It's all about using what you have already / reusing older materials so you can spend the money you invest on good equipment that will last and all of the supplies. Then upgrade your stuff when the money starts coming in.


----------



## aoshi1 (Jul 10, 2008)

I am starting out as well, and I find that most of this start up capitol is going to come from me, myself, and I. well, my wife and I I should say. Once things are rolling, and I've something to show, I plan on sucking the life out of my family, and a few friends, lol. When I was young, I did some pretty stupid things to my credit that I am still applying for, so I am not sure if I can try to get a business loan or not. And I heard that government grants are almost like hell on earth. Overall, I am just putting in lots of overtime at work, and scrimping/scraping wherever else I can.

Also, I am living in an apartment right now, so the self-printing option is really available to me. But a house will be in the picture soon, then the real work will begin!


----------



## TripleT (Apr 29, 2007)

acityinside said:


> One thing we did that saved us a lot of money when starting was using cheap / free materials to build what we needed in our shop. For example -


Hey, acityinside - interesting story - where there's a will, there's a way, as they say!
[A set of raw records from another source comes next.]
(* ===== verification/Prelude.v ===== *)
(** * Verification of the Andromeda UEFI platform code.

    The repository builds the UEFI firmware of the Surface Duo phones on top of EDK II.
    This development models the C code of its own that decides things: what memory
    the firmware tells the operating system about (from a text configuration), and
    the Android boot loader part (QcomModulePkg): partition table, A/B slots, Fastboot,
    verified boot, device trees and the start of the kernel.  Each definition carries the name of the C function, variable,
    type or macro it translates; a definition that translates a loop or a block of a
    function is named after what the block does.

    ** The conventions

    - An integer of w bits is a [Z] in [0, 2^w); where the code can wrap, [u8], [u16],
      [u32] or [u64] is written out.  A string is the list of its code units without
      the terminator, a buffer is a list of bytes, a pointer is an offset into its
      buffer or an address.
    - An access outside of a buffer, a loop without an end and a division by zero are a
      [fault], the [None] of the option type and of the state monads; "never faults" is
      part of the theorems, it is not assumed.
    - State is explicit: [boot_state] (Storage.v) holds the static variables of Board.c
      and PartitionTableUpdate.c and the log of device events, [loader] (DeviceInfo.v)
      adds DeviceInfo.c and Recovery.c, [fastboot] (Fastboot.v) adds FastbootCmds.c and
      FastbootMain.c, [vb_state] (SecureWorld.v) adds what was sent to the secure world,
      [app] (LinuxLoader.v) the board and the flags of the application.  The boot path has
      [dt_state] (memory with a device tree, DeviceTree.v), [fdt_state] (FdtRw.v),
      [update_state] (DtUpdate.v), [cmdline_state] (CmdLine.v) and [linux_state]
      (BootLinux.v), which holds them all.  [liftL], [storage], [loading], [texts],
      [updating], [trees], [loaderV], [vbA] and the like run an inner monad in an outer
      one.
    - Code that is not in the repository (BaseLib, the protocols of the firmware, the
      clock, the USB controller) is a class of operations: [BaseLib], [UnicodeLib],
      [AsciiLib], [Firmware], [BoardProtocols], [SetupServices] and the classes of
      Fastboot.v.  What a proof needs of it is a class of laws, in the words of its
      documentation, with an instance that meets them.

    ** The configuration and the memory map

    - BaseLib.v, Unicode.v: the string functions of EDK II.
    - BootConfig.v: AndromedaBootConfigLib.c, the INI reader, and
      QcomUefiPlatConfigParametersHelperLib.c on top of it.  BootConfigSpec.v: an
      abstract reader on lines, the refinement of it for every operation, and the round
      trip of numbers.
    - MemoryMapConfig.v: QcomUefiPlatMemoryMapLib.c, the records of the memory map.
      CsvSpec.v: splitting and unquoting in place refines a reader of fields, and a
      record gives exactly the region it describes.  MemoryMapSpec.v: the overlay of the
      PStore region as a function of addresses, numbers, capacity.
    - MemoryMap.v: AndromedaMemoryMapLib.c, the merge with the DDR banks, the load with
      its cache, QcomUefiPlatMemoryMapHelperLib.c, the bank tables.  MergeSpec.v: the
      merged map holds every configured region and covers them and the banks, in any
      order; who owns an address when no two regions share one and they are in order; the
      map that is returned is well-formed, the load runs once and its answer is final.
    - StaticMaps.v: the built-in tables of SM8150 and SM8350, entry by entry, and
      whether they partition the banks.  ShippedConfig.v: the configuration files of the
      repository, parsed by the model and compared with the tables.
    - MemoryInit.v: MemoryInitPei and ArmPlatformLibMem, which turn the map into HOBs and
      page tables.  MemoryInitSpec.v: the HOBs describe the map.  Smmu.v:
      QcomMmuDetachHelperLib, which takes the SMMU away from the earlier boot stage;
      SmmuSpec.v: what is detached and what is kept.

    MemoryMapConfig calls BootConfig through [serves], MergeSpec uses CsvSpec's
    refinement of the loader and never looks into the text.

    ** The storage and the slots

    - Storage.v: the root device, page sizes and block writes of Board.c and
      LinuxLoaderLib.c over the class [Firmware].  StorageSpec.v: what is on the device
      after a write.
    - Bytes.v: loads and stores; Gpt.v: the GPT half of PartitionTableUpdate.c.
      GptSpec.v: which headers are accepted, that patching gives a valid table, and
      what is written.
    - Partitions.v: the list half of PartitionTableUpdate.c, with the reads and writes
      of named partitions.  Slots.v: the A/B slots.  SlotsSpec.v (the active slot),
      SlotsSafe.v (no fault, no table is written, well-formed lists stay so), SlotsBoot.v
      (making a slot active), SlotsFind.v (the slot that is booted, and what it costs in
      retries).

    ** Fastboot

    - Flash.v: image handlers of FastbootCmds.c.  SparseSpec.v: a sparse image ends up as
      an independent decoder reads it.
    - DeviceInfo.v, Recovery.v, Board.v: DeviceInfo.c, Recovery.c, the rest of Board.c and
      the battery part of UpdateCmdLine.c.
    - Fastboot.v: the state of a session, the transport and the download.
      FastbootCmds.v: the commands and the events.  FastbootSetup.v: the start.
      FastbootDemo.v: a concrete device.
    - FastbootSpec.v: the invariant [session_inv] and its frame lemmas (hint database
      [frame]); FastbootSafe.v: every step keeps it, so that no transfer leaves the
      buffers; FastbootLock.v: the storage of a locked device is not
      touched in a user build, and what a host can store there all the same; FastbootReady.v: the start
      establishes the invariant; FastbootXfer.v: a download that the host completes ends.

    ** Device trees

    - DeviceTree.v: the choice of a device tree, LocateDeviceTree.c and Rtic.c, over the
      memory of the image; libfdt is a class.  DeviceTreeSpec.v: the match values as sets of
      bits, the best of a list.  DeviceTreeExact.v: no tree matches so exactly that its
      overlay is skipped.  DeviceTreeList.v, DeviceTreeListSpec.v: the older choice, with
      its queue of entries.
    - FdtRw.v: FdtRw.c over the class [LibfdtRw], with its list of nodes (FdtRwSpec.v: what
      the list answers is current).  PartialGoods.v: parts of a chip that do not work.
      DtUpdate.v: UpdateDeviceTree.c.  DtUpdateSpec.v: memory and fstab in the tree.

    ** Booting

    - BlockHandles.v: the search for block devices of LinuxLoaderLib.c;
      BlockHandlesSpec.v: which handles it answers with, and that it meets the laws of
      [Firmware] that Storage.v asks for.
    - BootImage.v: headers of boot images, CheckImageHeader and loading.  BootImageSpec.v.
    - CmdLine.v: UpdateCmdLine.c and LECmdLine.c; CmdLineSpec.v: its two passes agree.
    - BootLoad.v: kernels and their packages, addresses, overlays.  BootLoadSpec.v: no
      write leaves the memory of the image, the layout.
    - BootLinux.v: the composition, up to the jump into the kernel.  BootLinuxSpec.v: when
      it starts one, and what was computed and prepared in that run.  BoardDemo.v: a board to try things on.
    - AvbOps.v: avb_ops.c, the operations libavb asks for; AvbOpsSpec.v: reads of any
      alignment, answered by the device or not, trusted keys.  SecureWorld.v: calls of TrustZone and KeymasterClient.c;
      SecureWorldSpec.v: what a success has sent.
    - VerifiedBoot.v: VerifiedBoot.c.  Its functions run in the monad [G] over a
      [BootInfo], which also has the two ways to leave a function (return, label out).
      VerifiedBootSpec.v: what holds when images may be booted.
    - LinuxLoader.v: the entry of the application, which composes the others up to
      BootLinux or Fastboot; LinuxLoaderSpec.v: it always takes Fastboot, and
      asks the secure world at most for the data of the hypervisor, whose flags are kept
      in [app] and in [linux_state].

    ** Services of the firmware

    - ShellCode.v, KernelPatch.v: KernelErrataPatcherLib, which patches the loader of
      Windows when it leaves the boot services.  KernelPatchSpec.v: at most one call is
      redirected, the rest of the memory and the write protection stay as they were.
    - Font.v, SerialPort.v: the serial port libraries (a ring in memory, a console on the
      frame buffer).  SerialPortSpec.v: the ring as a sequence, what a glyph looks like on
      the screen, that no write leaves the memory of either while the cursor is on the
      screen, and what happens when it is not.
    - VarCheck.v: which values MemoryTypeInfoSecVarCheckLib lets into a variable.
      VirtualRtc.v: the clock of VirtualRealTimeClockLib.

    ** Fuel and bounds

    Loops of the code over a buffer or a list are structural on the rest of it or have
    the length as fuel; theorems such as [GetAndromedaBootConfigValue_refines] show that
    the fuel is enough, because running out of it is a fault.  The search for a download
    buffer has [ALLOCATE_ROUNDS] = 100 rounds and each leaves three quarters of at most
    2^64 bytes; [download_buffer_found] shows that it ends within them.
    The loop of CmdSetActive has the array it walks as fuel and faults where it leaves
    it.  A character of the console is painted at most [PAINT_ROUNDS] = 2 times, since
    the cursor is on the first line after the screen was cleared.  A session of Fastboot
    needs no fuel: it is a sequence of steps.
    In the boot path a loop has what it walks as fuel: [soc_loop] and [appended_loop] the
    size of the kernel, [subnode_loop] and [fstab_loop] the length of the tree, [path_loop]
    that of the path, [skip_name] the 256 bytes a name may have.  The waits for the SMMU
    have the code's own time-out.  The depth of aliases in a tree is an argument.  The loop
    of ShutdownUefiBootServices has no bound in the code; its rounds are an argument.

    ** Not modelled

    - libavb behind its entry [avb_slot_verify], a library of Android that the repository
      copies: verified boot sees it through the class [Libavb].  libfdt, libufdt and zlib
      are classes for the same reason.
    - The code of the kernel after the jump, and the switch to 32 bits.
    - The menus and the keys; which screen of verified boot is shown is modelled.
    - Freeing memory; an allocation only succeeds or fails.
    - The threads of EFI_KERNEL_PROTOCOL: [IsUseMThreadParallel] is FALSE, the USB events
      that a timer handles inside of a write come after it.
    - Timing: a timer event may come at any time after it was started.
    - Printing to a console, and assertions of a debug build.
    - The drivers, the user interface, and the other libraries that are copied into the
      repository (OpenSSL, Mbed TLS); the manifest lists these parts one by one. *)
From stdpp Require Import base numbers list option strings.
From Stdlib Require Import ZArith Lia Ascii.
Local Open Scope Z_scope.
Lemma entry_lines_spec fuel D CS sec idx ls b c :
  cstring sec -> (ls <= CS <= length D)%nat -> (CS - ls < fuel)%nat -> (c <= idx)%nat ->
  exists r, entry_lines fuel D CS sec idx ls b c = Some r /\ entry_step_wf D idx r /\
    (forall b c, r <> EntryNext b c) /\
    entry_answer D idx (fun _ _ => (EFI_NOT_FOUND, [])) r =
      entry_of_lines sec (idx - c) b (split_lines (seg D ls CS)).
Proof.
  intros Hs. revert ls b c. induction fuel as [|fuel IH]; intros ls b c H Hf Hc; [lia|].
  cbn [entry_lines]. destruct (Nat.ltb_spec ls CS) as [Hlt|Hge].
  2: { replace CS with ls by lia. rewrite seg_nil. by exists (EntryError EFI_NOT_FOUND). }
  destruct (split_lines_seg D ls CS) as (le & -> & H1 & H2 & ->); [lia|]. bind_step.
  rewrite entry_of_lines_cons.
  destruct (entry_line_spec D sec idx ls le b c (fun b m => entry_of_lines sec m b
    (split_lines (seg D (next_line CS le) CS)))) as (r & -> & Hw & <-); [auto|lia|lia|].
  bind_step. destruct r as [s|s e|b' c']; [by exists (EntryError s)|by exists (EntryHit s e)|].
  cbn in Hw. destruct (IH (next_line CS le) b' c') as (r & -> & Hw' & Hn & Ha); [lia..|].
  by exists r.
Qed.
(* ===== verification/MemoryMapSpec.v ===== *)
(** * What the memory-map routines compute.

    Regions as sets of addresses: the overlay of the PStore region replaces the
    owner of its addresses and of no other, keeps the map ordered and disjoint,
    and fails exactly when the result does not fit. *)
From stdpp Require Import base numbers list option strings sorting.
From Stdlib Require Import ZArith Lia Ascii.
From S2P Require Import Prelude BaseLib BootConfig BootConfigSpec MemoryMapConfig.
Local Open Scope Z_scope.

Abbreviation region := ARM_MEMORY_REGION_DESCRIPTOR_EX.

(** ** Regions as sets of addresses *)
Definition End_ (d : region) : Z := Address d + Length d.
Definition covers (d : region) (a : Z) : bool := (Address d <=? a) && (a <? End_ d).
(** What a region says of its addresses. *)
Definition kind (d : region) : region := set_Length 0 (set_Address 0 d).
(** The first region of a map that covers an address. *)
Fixpoint owner (ds : list region) (a : Z) : option region :=
  match ds with
  | [] => None
  | d :: ds' => if covers d a then Some (kind d) else owner ds' a
  end.

(** A region that is not empty and does not reach the last address. *)
Definition region_ok (d : region) : Prop := 0 <= Address d /\ 0 < Length d /\ End_ d < 2 ^ 64.
Definition before (d e : region) : Prop := End_ d <= Address e.
Definition ordered : list region -> Prop := StronglySorted before.

Lemma owner_app l1 l2 a :
  owner (l1 ++ l2) a = match owner l1 a with Some k => Some k | None => owner l2 a end.
Proof. induction l1 as [|d l1 IH]; simpl; [done|]. by destruct (covers d a). Qed.

Lemma region_wraps_spec d :
  0 <= Length d < 2 ^ 64 -> region_wraps d = (2 ^ 64 <=? End_ d).
Proof.
  intros H. unfold region_wraps, End_. change (u64 (Z.lnot 0)) with (2 ^ 64 - 1).
  rewrite u64_small by (unfold in_u64; lia).
  destruct (Z.ltb_spec (2 ^ 64 - 1 - Length d) (Address d)), (Z.leb_spec (2 ^ 64) (Address d + Length d));
    lia || done.
Qed.

(** ** The overlay without its capacity *)
Definition overlay_pieces (ov d : region) (ins : bool) : list region * bool :=
  let now := negb ins && (Address ov <=? Address d) in
  let pre := if now then [ov] else [] in
  let ins := ins || now in
  if (Address d <? End_ ov) && (Address ov <? End_ d) then
    (pre ++ (if Address d <? Address ov then [set_Length (Address ov - Address d) d] else [])
         ++ (if negb ins then [ov] else [])
         ++ (if End_ ov <? End_ d then [set_Length (End_ d - End_ ov) (set_Address (End_ ov) d)] else []),
     true)
  else (pre ++ [d], ins).

Fixpoint overlay_list (ov : region) (ds : list region) (ins : bool) : list region :=
  match ds with
  | [] => if ins then [] else [ov]
  | d :: ds' => (overlay_pieces ov d ins).1 ++ overlay_list ov ds' (overlay_pieces ov d ins).2
  end.

(** Pushing a list, up to the capacity. *)
Definition push_all (cap : nat) (out l : list region) : EFI_STATUS * list region :=
  if (length (out ++ l) <=? cap)%nat then (EFI_SUCCESS, out ++ l)
  else (EFI_OUT_OF_RESOURCES, take cap (out ++ l)).

Lemma push_all_nil cap out : (length out <= cap)%nat -> push_all cap out [] = (EFI_SUCCESS, out).
Proof.
  intros H. unfold push_all. rewrite app_nil_r.
  by destruct (Nat.leb_spec (length out) cap); [|lia].
Qed.

Lemma push_all_if cap out l b d :
  (length out <= cap)%nat ->
  push_if b cap d (push_all cap out l) = push_all cap out (l ++ if b then [d] else []).
Proof.
  intros H. unfold push_if, push_all.
  destruct (Nat.leb_spec (length (out ++ l)) cap); cbn [EFI_ERROR fst snd].
  - destruct b; [|rewrite app_nil_r; by destruct (Nat.leb_spec (length (out ++ l)) cap); [|lia]].
    unfold push. rewrite app_assoc. rewrite (length_app (out ++ l)). cbn [length].
    destruct (Nat.leb_spec cap (length (out ++ l))), (Nat.leb_spec (length (out ++ l) + 1) cap);
      try lia; [|done].
    rewrite take_app_le by lia. by rewrite take_ge by lia.
  - rewrite app_assoc, (length_app (out ++ l)).
    destruct (Nat.leb_spec (length (out ++ l) + length (if b then [d] else [])) cap); [lia|].
    by rewrite (take_app_le (out ++ l)) by lia.
Qed.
I like your name, too - good luck!


----------



## acityinside (Feb 21, 2007)

Thanks! I was trying to create a name for the clothing company and my friend Lee was sort of intoxicated and the whole night I was with him he kept saying "Im a megaopolis - there is a city inside me" so that is where I got it from.


It was a struggle to get where we are now - the other couple we are working with got hit with major crap, one of their dogs had puppies (they couldn't afford to have her spayed) - and one of them was stolen, one got hit by a car, then one got parvo and it cost them $1000+ in vet bills and even by separating them 2 more still got it as well and both died. They were out of money so I had to put forth another $400-500 out of my pocket to get the final things we needed.

Not to get all cheesy and emotional - but seriously, if you want to do this stuff, don't give up if it gets hard, there is a lot involved and once its all taken care of, you will be fine.

DO NOT RUSH! Make sure you have everything up to its fullest capacity in function before you start printing shirts. Coating screens at night and storing them in a food pantry stacked on cans and them exposing them in a bathroom after wrapping them in a black sheet can start to get really overwhelming!


----------



## SBEMedia (Jun 26, 2008)

Applying for an SBA Loan is a good solution, even with less than perfect credit. This can work especially well if you can get your wife, best friend, significant other, etc., etc., etc., who is a woman and or other minority to have a 51% or greater interest in the company. As there are special funding sources for those particular types of ventures it can work well. This is the route I am taking right now and is working well. Just my two cents.


----------



## TripleT (Apr 29, 2007)

acityinside said:


> my friend Lee was sort of intoxicated and the whole night I was with him he kept saying "Im a megaopolis - there is a city inside me" so that is where I got it from.


Yikes! That's a T-Shirt design right there!

P.S.

You better keep an eye on him


----------



## aoshi1 (Jul 10, 2008)

DTFuqua said:


> Don't listen to the naysayers. You should be able to come up with $100 and you can start with that. Build a DIY press and find some screens and make two or three designs, however many screens you can afford, and go to wallmart and get as many Ts as you have money left for.The only advise most of these people are offering that you shouild listen to is "KNOW YOUR AUDIENCE", or customers. You can take a few shirts and turn them over into a couple of dozen and your on your way. If you have to, package them for cleanliness in a back pack and go to where the people your targeted the designs at hang out.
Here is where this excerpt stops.